[Start of Attachment]

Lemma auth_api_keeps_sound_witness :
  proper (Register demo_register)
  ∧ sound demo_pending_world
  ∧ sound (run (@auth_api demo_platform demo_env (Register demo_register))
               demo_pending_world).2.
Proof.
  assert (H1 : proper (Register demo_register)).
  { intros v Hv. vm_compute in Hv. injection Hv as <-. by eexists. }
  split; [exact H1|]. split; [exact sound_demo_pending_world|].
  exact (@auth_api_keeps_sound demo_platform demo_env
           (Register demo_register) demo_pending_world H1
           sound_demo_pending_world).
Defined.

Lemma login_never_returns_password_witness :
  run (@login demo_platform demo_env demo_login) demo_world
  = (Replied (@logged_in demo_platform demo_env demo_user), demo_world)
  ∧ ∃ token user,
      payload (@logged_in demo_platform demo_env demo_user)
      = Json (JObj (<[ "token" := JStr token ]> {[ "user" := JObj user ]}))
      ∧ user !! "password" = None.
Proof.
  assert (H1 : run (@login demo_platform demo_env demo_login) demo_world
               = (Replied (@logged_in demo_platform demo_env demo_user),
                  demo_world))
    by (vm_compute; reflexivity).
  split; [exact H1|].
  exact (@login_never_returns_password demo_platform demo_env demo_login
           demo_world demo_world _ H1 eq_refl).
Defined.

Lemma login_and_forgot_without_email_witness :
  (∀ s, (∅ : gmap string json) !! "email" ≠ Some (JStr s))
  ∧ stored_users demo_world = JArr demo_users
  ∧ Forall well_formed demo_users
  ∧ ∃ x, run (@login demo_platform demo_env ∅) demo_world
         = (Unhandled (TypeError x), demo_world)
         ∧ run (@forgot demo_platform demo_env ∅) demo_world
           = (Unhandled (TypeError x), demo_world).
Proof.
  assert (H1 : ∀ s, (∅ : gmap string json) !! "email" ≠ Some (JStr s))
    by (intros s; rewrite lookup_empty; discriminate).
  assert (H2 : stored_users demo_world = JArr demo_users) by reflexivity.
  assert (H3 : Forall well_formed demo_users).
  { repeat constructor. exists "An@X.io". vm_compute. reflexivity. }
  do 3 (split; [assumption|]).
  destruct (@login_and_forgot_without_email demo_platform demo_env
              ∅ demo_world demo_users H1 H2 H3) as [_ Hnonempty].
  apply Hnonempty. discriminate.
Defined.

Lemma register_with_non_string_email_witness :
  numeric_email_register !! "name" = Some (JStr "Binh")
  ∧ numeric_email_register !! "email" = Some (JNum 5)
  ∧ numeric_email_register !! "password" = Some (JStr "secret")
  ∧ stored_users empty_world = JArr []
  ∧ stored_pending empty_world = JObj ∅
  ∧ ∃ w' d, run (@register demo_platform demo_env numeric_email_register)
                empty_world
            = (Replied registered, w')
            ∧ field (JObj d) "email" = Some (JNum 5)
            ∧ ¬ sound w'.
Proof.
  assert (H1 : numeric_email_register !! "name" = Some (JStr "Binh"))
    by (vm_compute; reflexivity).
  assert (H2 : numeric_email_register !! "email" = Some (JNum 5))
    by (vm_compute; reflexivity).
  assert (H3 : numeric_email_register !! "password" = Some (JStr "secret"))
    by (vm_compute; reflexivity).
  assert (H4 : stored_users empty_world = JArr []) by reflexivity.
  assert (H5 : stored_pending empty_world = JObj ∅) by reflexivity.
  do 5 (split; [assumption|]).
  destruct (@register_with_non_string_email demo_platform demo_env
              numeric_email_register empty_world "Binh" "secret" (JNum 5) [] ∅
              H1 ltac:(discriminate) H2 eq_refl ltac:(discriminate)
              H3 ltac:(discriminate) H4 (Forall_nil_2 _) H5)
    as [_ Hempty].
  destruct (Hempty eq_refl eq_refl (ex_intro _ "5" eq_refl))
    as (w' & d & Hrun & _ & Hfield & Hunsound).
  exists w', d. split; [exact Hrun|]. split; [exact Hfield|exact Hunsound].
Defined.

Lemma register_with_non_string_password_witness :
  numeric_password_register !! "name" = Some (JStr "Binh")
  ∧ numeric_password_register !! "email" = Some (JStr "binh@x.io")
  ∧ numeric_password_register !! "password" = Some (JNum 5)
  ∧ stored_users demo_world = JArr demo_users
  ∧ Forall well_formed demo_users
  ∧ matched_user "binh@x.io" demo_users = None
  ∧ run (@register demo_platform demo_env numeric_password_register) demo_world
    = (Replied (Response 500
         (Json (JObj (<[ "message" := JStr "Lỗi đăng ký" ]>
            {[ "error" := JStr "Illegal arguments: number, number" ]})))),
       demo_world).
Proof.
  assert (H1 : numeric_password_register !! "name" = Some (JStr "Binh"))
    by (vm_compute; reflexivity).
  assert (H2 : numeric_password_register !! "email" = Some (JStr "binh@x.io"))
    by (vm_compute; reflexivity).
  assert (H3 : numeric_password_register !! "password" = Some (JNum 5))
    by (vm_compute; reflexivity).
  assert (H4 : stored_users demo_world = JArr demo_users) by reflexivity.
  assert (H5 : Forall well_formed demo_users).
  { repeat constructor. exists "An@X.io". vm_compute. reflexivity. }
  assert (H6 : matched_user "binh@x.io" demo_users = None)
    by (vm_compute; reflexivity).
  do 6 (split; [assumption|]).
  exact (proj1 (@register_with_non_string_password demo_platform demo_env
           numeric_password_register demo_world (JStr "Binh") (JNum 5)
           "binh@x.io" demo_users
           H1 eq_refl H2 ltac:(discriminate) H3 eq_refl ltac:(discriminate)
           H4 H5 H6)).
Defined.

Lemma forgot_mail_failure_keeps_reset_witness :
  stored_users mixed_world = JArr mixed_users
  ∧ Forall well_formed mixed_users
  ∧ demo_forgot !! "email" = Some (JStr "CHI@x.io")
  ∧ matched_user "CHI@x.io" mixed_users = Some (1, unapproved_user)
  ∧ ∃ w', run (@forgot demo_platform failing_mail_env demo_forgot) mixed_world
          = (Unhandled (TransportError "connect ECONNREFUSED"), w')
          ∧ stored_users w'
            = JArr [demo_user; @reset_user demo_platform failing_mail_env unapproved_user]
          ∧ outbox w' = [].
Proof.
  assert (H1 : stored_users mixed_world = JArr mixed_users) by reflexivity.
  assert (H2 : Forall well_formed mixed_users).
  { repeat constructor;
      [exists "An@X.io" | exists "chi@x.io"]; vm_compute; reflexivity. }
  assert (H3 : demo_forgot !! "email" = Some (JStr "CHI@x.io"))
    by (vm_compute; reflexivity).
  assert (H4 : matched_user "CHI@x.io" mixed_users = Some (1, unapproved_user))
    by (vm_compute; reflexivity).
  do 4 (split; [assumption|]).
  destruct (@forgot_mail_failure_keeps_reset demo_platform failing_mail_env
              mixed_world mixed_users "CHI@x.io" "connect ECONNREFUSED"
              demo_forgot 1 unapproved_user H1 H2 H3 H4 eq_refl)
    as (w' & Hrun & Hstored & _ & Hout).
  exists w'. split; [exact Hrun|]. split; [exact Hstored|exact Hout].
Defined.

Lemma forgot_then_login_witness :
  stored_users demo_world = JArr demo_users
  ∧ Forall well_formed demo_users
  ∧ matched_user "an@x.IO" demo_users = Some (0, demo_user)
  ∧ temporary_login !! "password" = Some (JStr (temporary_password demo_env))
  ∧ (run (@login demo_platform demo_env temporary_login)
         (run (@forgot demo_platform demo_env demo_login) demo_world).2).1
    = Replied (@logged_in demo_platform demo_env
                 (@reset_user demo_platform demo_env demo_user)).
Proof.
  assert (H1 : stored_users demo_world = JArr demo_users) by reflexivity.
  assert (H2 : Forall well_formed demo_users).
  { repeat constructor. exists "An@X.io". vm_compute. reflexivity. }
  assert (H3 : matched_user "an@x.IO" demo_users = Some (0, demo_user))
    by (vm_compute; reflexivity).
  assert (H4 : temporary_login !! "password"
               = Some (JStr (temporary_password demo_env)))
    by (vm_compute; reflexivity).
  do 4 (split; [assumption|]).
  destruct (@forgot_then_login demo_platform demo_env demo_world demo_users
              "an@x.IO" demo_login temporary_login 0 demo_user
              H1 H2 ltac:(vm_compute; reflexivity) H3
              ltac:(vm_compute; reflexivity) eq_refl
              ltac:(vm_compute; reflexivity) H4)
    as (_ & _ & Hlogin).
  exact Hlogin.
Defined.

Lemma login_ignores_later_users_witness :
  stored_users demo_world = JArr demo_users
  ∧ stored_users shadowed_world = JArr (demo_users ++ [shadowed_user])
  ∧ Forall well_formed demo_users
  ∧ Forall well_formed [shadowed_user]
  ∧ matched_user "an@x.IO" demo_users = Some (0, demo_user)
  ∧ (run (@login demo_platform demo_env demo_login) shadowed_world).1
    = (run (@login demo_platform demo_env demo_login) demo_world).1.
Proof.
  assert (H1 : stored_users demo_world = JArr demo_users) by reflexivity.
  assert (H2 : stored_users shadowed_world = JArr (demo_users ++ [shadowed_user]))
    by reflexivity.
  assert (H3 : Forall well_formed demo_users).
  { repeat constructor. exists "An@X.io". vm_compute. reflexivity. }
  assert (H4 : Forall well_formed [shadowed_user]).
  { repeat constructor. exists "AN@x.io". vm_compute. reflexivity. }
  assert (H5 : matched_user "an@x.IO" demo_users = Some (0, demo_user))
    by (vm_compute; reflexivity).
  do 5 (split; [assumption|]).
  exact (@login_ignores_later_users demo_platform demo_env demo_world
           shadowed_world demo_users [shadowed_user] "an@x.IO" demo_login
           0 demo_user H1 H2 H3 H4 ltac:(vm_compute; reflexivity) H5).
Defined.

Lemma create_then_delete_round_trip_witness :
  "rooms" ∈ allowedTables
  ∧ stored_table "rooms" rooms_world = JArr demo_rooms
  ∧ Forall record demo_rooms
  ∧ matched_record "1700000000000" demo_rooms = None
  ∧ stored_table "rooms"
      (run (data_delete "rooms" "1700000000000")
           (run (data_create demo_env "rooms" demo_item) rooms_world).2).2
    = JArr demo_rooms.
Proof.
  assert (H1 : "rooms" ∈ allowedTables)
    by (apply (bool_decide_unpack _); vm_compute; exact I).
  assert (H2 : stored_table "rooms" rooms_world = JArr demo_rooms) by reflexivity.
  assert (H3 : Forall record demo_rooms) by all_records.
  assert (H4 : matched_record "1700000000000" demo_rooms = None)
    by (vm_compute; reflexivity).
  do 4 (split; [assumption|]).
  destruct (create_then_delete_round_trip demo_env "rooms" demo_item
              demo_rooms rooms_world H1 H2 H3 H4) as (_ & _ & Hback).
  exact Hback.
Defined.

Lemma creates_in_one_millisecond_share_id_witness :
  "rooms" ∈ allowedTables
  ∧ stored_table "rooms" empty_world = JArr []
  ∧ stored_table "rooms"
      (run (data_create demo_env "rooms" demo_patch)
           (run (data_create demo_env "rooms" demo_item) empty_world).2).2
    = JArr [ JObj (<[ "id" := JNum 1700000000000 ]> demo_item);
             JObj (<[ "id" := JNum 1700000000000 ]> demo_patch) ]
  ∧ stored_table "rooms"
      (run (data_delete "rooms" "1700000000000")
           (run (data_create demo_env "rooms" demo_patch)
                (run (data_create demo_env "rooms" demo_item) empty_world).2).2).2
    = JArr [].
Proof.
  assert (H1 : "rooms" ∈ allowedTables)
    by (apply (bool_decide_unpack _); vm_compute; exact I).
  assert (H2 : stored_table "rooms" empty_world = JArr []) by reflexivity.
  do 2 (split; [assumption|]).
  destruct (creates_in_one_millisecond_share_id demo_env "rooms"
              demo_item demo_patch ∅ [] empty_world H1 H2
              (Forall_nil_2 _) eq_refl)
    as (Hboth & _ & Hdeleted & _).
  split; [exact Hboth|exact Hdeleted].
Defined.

[End of Attachment]

■ WHAT THIS TASK INVOLVES
Gather from the entries above all lines that include the string "Hdeleted".

■ OUTPUT FOR THIS TASK
    as (Hboth & _ & Hdeleted & _).
  split; [exact Hboth|exact Hdeleted].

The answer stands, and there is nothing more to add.